RECORDS FOR PROCESSING:

(** * Doodot task service: the hierarchical todo entity and its controllers

    A shallow embedding of [models/todo.model.js], [controllers/todo.controller.js],
    [middlewares/todo.validator.js] and of the route table [routes/todo.route.js],
    followed by the properties of the task specification that were checked
    against them.

    Conventions of the embedding:
    - a MongoDB collection is a finite map from [_id] to document, and [save]
      writes the whole document;
    - ObjectIds are compared through [toString()], so they are strings; the id
      the driver gives a new document or sub-document is the argument [newId];
    - a [Date] is its number of milliseconds since the epoch, [new Date()] is
      the argument [now] of every operation that reads the clock;
    - the enumerated paths ([status], [priority], [permissions], [action]) are
      inductive types, the other paths of a request body are optional slots;
    - a thrown error is the left injection of a sum, so an operation that
      throws leaves the collection as it was;
    - of Mongoose, the model keeps the schema defaults, the [trim] setters, the
      [required], [maxlength] and [enum] validators, the [timestamps] option
      and the two [pre('save')] hooks of the schema. *)

From Stdlib Require Import Ascii String.
From stdpp Require Import base option list strings pretty gmap sorting.

Local Open Scope string_scope.
Local Open Scope list_scope.
Local Open Scope Z_scope.

(** ** Enumerations of the schema *)

Inductive Status := St_todo | St_in_progress | St_completed | St_blocked | St_on_hold.
Inductive Priority := Low | Medium | High | Urgent.
Inductive Permission := View | Edit | Admin.
Inductive Action :=
  | Created | Updated | Commented | Completed | Status_changed | Assigned | Priority_changed.

Global Instance Status_eq_dec : EqDecision Status.
Proof. solve_decision. Defined.
Global Instance Priority_eq_dec : EqDecision Priority.
Proof. solve_decision. Defined.
Global Instance Permission_eq_dec : EqDecision Permission.
Proof. solve_decision. Defined.
Global Instance Action_eq_dec : EqDecision Action.
Proof. solve_decision. Defined.

(** ** Strings, as the schema's [trim: true] setter and JavaScript see them *)

(** The ASCII white space that [String.prototype.trim] removes. *)
Definition is_space (c : ascii) : bool :=
  bool_decide (c ∈ [" "; "009"; "010"; "011"; "012"; "013"]%char).

Fixpoint trimStart (s : string) : string :=
  match s with
  | String c r => if is_space c then trimStart r else s
  | EmptyString => EmptyString
  end.

Fixpoint trimEnd (s : string) : string :=
  match s with
  | String c r =>
      match trimEnd r with
      | EmptyString => if is_space c then EmptyString else String c EmptyString
      | r' => String c r'
      end
  | EmptyString => EmptyString
  end.

Definition trim (s : string) : string := trimEnd (trimStart s).

(** A string is truthy when it is not empty. *)
Definition truthy (s : string) : bool := negb (bool_decide (s = EmptyString)).

(** ** The recursive sub-todo schema ([subTodoSchema])

    The paths of a sub-todo that a controller or a hook reads or writes, and
    the defaults beside them; [attachments], [comments], [assignee] and
    [reminder] are touched by no code and are left out. *)

Record SubFields := mkSubFields {
  s_id : string;
  s_title : string;
  s_description : string;
  s_status : Status;
  s_priority : Priority;
  s_completed : bool;
  s_completedAt : option Z;
  s_dueDate : option Z;
  s_estimatedTime : Z;
  s_actualTime : Z;
  s_tags : list string;
  s_isArchived : bool;
  s_order : Z
}.

(** [subtasks: [this]]: a node holds an ordered array of nodes. The induction
    principle that reaches the children is [SubTodo_forest_ind] below. *)
Unset Elimination Schemes.
Inductive SubTodo := SubDoc (f : SubFields) (subtasks : list SubTodo).
Set Elimination Schemes.

Definition s_fields (t : SubTodo) : SubFields := let 'SubDoc f _ := t in f.
Definition s_subtasks (t : SubTodo) : list SubTodo := let 'SubDoc _ l := t in l.

Global Instance SubFields_eq_dec : EqDecision SubFields.
Proof. solve_decision. Defined.

Global Instance SubTodo_eq_dec : EqDecision SubTodo.
Proof.
  refine (fix go (x y : SubTodo) {struct x} : Decision (x = y) :=
    let _ : EqDecision SubTodo := go in
    match x, y with
    | SubDoc f1 l1, SubDoc f2 l2 => cast_if_and (decide (f1 = f2)) (decide (l1 = l2))
    end); abstract congruence.
Defined.

(** ** The main todo schema ([todoSchema]) *)

(** [activityLog.changes] is [Mixed]; these are the values the controllers
    put there. *)
Inductive Val :=
  | VStr (s : string)
  | VNum (n : Z)
  | VStatus (s : Status)
  | VPriority (p : Priority)
  | VDate (d : option Z)
  | VTags (l : list string)
  | VLabel (l : option string).

Inductive Change :=
  | OldNew (old new : Val)
  | Plain (v : Val).

Record ActivityEntry := mkActivityEntry {
  action : Action;
  a_userId : string;
  changes : option (list (string * Change));
  timestamp : Z
}.

Record ShareEntry := mkShareEntry {
  sh_userId : string;
  permissions : Permission;
  sharedAt : Z
}.

Record Comment := mkComment {
  c_id : string;
  c_userId : string;
  c_text : string;
  c_mentions : list string;
  c_createdAt : Z;
  c_updatedAt : option Z
}.

Record Attachment := mkAttachment {
  at_id : string;
  url : string;
  fileName : string;
  fileType : string;
  fileSize : Z;
  uploadedBy : string;
  uploadedAt : Z
}.

Record Progress := mkProgress { p_total : nat; p_completed : nat }.

(** [startDate], [reminder], [recurring], [relatedTodos], [customFields],
    [isPublic], [order] and [notificationSettings] keep their defaults in
    every controller and are left out. *)
Record Todo := mkTodo {
  _id : string;
  userId : string;
  title : string;
  description : string;
  status : Status;
  priority : Priority;
  completed : bool;
  completedAt : option Z;
  dueDate : option Z;
  estimatedTime : Z;
  actualTime : Z;
  category : string;
  tags : list string;
  assignee : option string;
  watchers : list string;
  attachments : list Attachment;
  comments : list Comment;
  activityLog : list ActivityEntry;
  subtasks : list SubTodo;
  parentId : option string;
  checklistProgress : Progress;
  sharedWith : list ShareEntry;
  isArchived : bool;
  isDeleted : bool;
  deletedAt : option Z;
  label : option string;
  createdAt : Z;
  updatedAt : Z
}.

Global Instance Val_eq_dec : EqDecision Val.
Proof. solve_decision. Defined.
Global Instance Change_eq_dec : EqDecision Change.
Proof. solve_decision. Defined.
Global Instance ActivityEntry_eq_dec : EqDecision ActivityEntry.
Proof. solve_decision. Defined.
Global Instance ShareEntry_eq_dec : EqDecision ShareEntry.
Proof. solve_decision. Defined.
Global Instance Comment_eq_dec : EqDecision Comment.
Proof. solve_decision. Defined.
Global Instance Attachment_eq_dec : EqDecision Attachment.
Proof. solve_decision. Defined.
Global Instance Progress_eq_dec : EqDecision Progress.
Proof. solve_decision. Defined.
Global Instance Todo_eq_dec : EqDecision Todo.
Proof. solve_decision. Defined.

(** *** Assignment to a path of a document

    [doc <| path := v |>] is the document after [doc.path = v]; every other
    path keeps its value. A setter is read off the eta-expansion of the
    record, with the assigned projection replaced by the new value. *)

Class Setter {T A : Type} (proj : T -> A) := set_field : A -> T -> T.
Global Arguments set_field {T A} proj {Setter} v t.

#[warnings="-postfix-notation-not-level-1"]
Notation "t <| p := v |>" := (set_field p v t)
  (at level 12, left associativity, format "t  <| p  :=  v |>").

Definition Todo_eta (t : Todo) : Todo :=
  mkTodo (_id t) (userId t) (title t) (description t) (status t) (priority t)
    (completed t) (completedAt t) (dueDate t) (estimatedTime t) (actualTime t)
    (category t) (tags t) (assignee t) (watchers t) (attachments t) (comments t)
    (activityLog t) (subtasks t) (parentId t) (checklistProgress t) (sharedWith t)
    (isArchived t) (isDeleted t) (deletedAt t) (label t) (createdAt t) (updatedAt t).

Definition SubFields_eta (f : SubFields) : SubFields :=
  mkSubFields (s_id f) (s_title f) (s_description f) (s_status f) (s_priority f)
    (s_completed f) (s_completedAt f) (s_dueDate f) (s_estimatedTime f)
    (s_actualTime f) (s_tags f) (s_isArchived f) (s_order f).

Ltac derive_setter eta proj :=
  let v := fresh "v" in
  let t := fresh "t" in
  intros v t;
  let body := eval cbv beta delta [eta] in (eta t) in
  match eval pattern (proj t) in body with
  | ?F _ => let r := eval cbv beta in (F v) in exact r
  end.

Global Instance set_title : Setter title.
Proof. derive_setter Todo_eta title. Defined.
Global Instance set_description : Setter description.
Proof. derive_setter Todo_eta description. Defined.
Global Instance set_status : Setter status.
Proof. derive_setter Todo_eta status. Defined.
Global Instance set_priority : Setter priority.
Proof. derive_setter Todo_eta priority. Defined.
Global Instance set_completed : Setter completed.
Proof. derive_setter Todo_eta completed. Defined.
Global Instance set_completedAt : Setter completedAt.
Proof. derive_setter Todo_eta completedAt. Defined.
Global Instance set_dueDate : Setter dueDate.
Proof. derive_setter Todo_eta dueDate. Defined.
Global Instance set_estimatedTime : Setter estimatedTime.
Proof. derive_setter Todo_eta estimatedTime. Defined.
Global Instance set_actualTime : Setter actualTime.
Proof. derive_setter Todo_eta actualTime. Defined.
Global Instance set_category : Setter category.
Proof. derive_setter Todo_eta category. Defined.
Global Instance set_tags : Setter tags.
Proof. derive_setter Todo_eta tags. Defined.
Global Instance set_assignee : Setter assignee.
Proof. derive_setter Todo_eta assignee. Defined.
Global Instance set_watchers : Setter watchers.
Proof. derive_setter Todo_eta watchers. Defined.
Global Instance set_attachments : Setter attachments.
Proof. derive_setter Todo_eta attachments. Defined.
Global Instance set_comments : Setter comments.
Proof. derive_setter Todo_eta comments. Defined.
Global Instance set_activityLog : Setter activityLog.
Proof. derive_setter Todo_eta activityLog. Defined.
Global Instance set_subtasks : Setter subtasks.
Proof. derive_setter Todo_eta subtasks. Defined.
Global Instance set_checklistProgress : Setter checklistProgress.
Proof. derive_setter Todo_eta checklistProgress. Defined.
Global Instance set_sharedWith : Setter sharedWith.
Proof. derive_setter Todo_eta sharedWith. Defined.
Global Instance set_isArchived : Setter isArchived.
Proof. derive_setter Todo_eta isArchived. Defined.
Global Instance set_isDeleted : Setter isDeleted.
Proof. derive_setter Todo_eta isDeleted. Defined.
Global Instance set_deletedAt : Setter deletedAt.
Proof. derive_setter Todo_eta deletedAt. Defined.
Global Instance set_label : Setter label.
Proof. derive_setter Todo_eta label. Defined.
Global Instance set_updatedAt : Setter updatedAt.
Proof. derive_setter Todo_eta updatedAt. Defined.

Global Instance set_s_title : Setter s_title.
Proof. derive_setter SubFields_eta s_title. Defined.
Global Instance set_s_description : Setter s_description.
Proof. derive_setter SubFields_eta s_description. Defined.
Global Instance set_s_status : Setter s_status.
Proof. derive_setter SubFields_eta s_status. Defined.
Global Instance set_s_priority : Setter s_priority.
Proof. derive_setter SubFields_eta s_priority. Defined.
Global Instance set_s_dueDate : Setter s_dueDate.
Proof. derive_setter SubFields_eta s_dueDate. Defined.
Global Instance set_s_completed : Setter s_completed.
Proof. derive_setter SubFields_eta s_completed. Defined.
Global Instance set_s_completedAt : Setter s_completedAt.
Proof. derive_setter SubFields_eta s_completedAt. Defined.

(** ** Errors

    The controllers and validators throw [ApiError(statusCode, message)];
    Mongoose throws its own [ValidationError] from [save] and [create], and
    the driver a duplicate-key error. The global [errorHandler] turns what is
    not an [ApiError] into a 500. *)

Inductive Error :=
  | ApiError (statusCode : Z) (message : string)
  | ValidationError (path : string)
  | DuplicateKey (key : string).

Definition errorHandler (err : Error) : Z :=
  match err with
  | ApiError statusCode _ => statusCode
  | ValidationError _ | DuplicateKey _ => 500
  end.

Definition Result (A : Type) : Type := Error + A.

WHAT IS BEING ASKED: Repeat only what lies between the first line of the data and the line containing "(** ** Enumerations of the schema *)", both of those lines included, exactly as it stands.

EXPECTED OUTPUT:
(** * Doodot task service: the hierarchical todo entity and its controllers

    A shallow embedding of [models/todo.model.js], [controllers/todo.controller.js],
    [middlewares/todo.validator.js] and of the route table [routes/todo.route.js],
    followed by the properties of the task specification that were checked
    against them.

    Conventions of the embedding:
    - a MongoDB collection is a finite map from [_id] to document, and [save]
      writes the whole document;
    - ObjectIds are compared through [toString()], so they are strings; the id
      the driver gives a new document or sub-document is the argument [newId];
    - a [Date] is its number of milliseconds since the epoch, [new Date()] is
      the argument [now] of every operation that reads the clock;
    - the enumerated paths ([status], [priority], [permissions], [action]) are
      inductive types, the other paths of a request body are optional slots;
    - a thrown error is the left injection of a sum, so an operation that
      throws leaves the collection as it was;
    - of Mongoose, the model keeps the schema defaults, the [trim] setters, the
      [required], [maxlength] and [enum] validators, the [timestamps] option
      and the two [pre('save')] hooks of the schema. *)

From Stdlib Require Import Ascii String.
From stdpp Require Import base option list strings pretty gmap sorting.

Local Open Scope string_scope.
Local Open Scope list_scope.
Local Open Scope Z_scope.

(** ** Enumerations of the schema *)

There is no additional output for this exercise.